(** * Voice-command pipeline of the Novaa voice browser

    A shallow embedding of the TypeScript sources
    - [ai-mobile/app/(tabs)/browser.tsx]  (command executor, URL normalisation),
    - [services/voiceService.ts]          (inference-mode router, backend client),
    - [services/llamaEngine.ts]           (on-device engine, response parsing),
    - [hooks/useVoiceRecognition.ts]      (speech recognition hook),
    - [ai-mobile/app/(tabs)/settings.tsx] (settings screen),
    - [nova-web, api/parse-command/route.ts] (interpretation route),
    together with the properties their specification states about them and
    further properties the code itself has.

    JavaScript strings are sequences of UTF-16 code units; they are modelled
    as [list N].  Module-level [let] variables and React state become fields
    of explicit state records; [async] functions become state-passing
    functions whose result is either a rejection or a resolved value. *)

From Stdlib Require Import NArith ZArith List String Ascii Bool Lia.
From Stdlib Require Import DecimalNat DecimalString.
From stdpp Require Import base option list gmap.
---+---
To do: From the line containing "- [nova-web, api/parse-command/route.ts]" through the final line of the listing above, retype every line exactly; leave out everything else.

Reply:
    - [nova-web, api/parse-command/route.ts] (interpretation route),
    together with the properties their specification states about them and
    further properties the code itself has.

    JavaScript strings are sequences of UTF-16 code units; they are modelled
    as [list N].  Module-level [let] variables and React state become fields
    of explicit state records; [async] functions become state-passing
    functions whose result is either a rejection or a resolved value. *)

From Stdlib Require Import NArith ZArith List String Ascii Bool Lia.
From Stdlib Require Import DecimalNat DecimalString.
From stdpp Require Import base option list gmap.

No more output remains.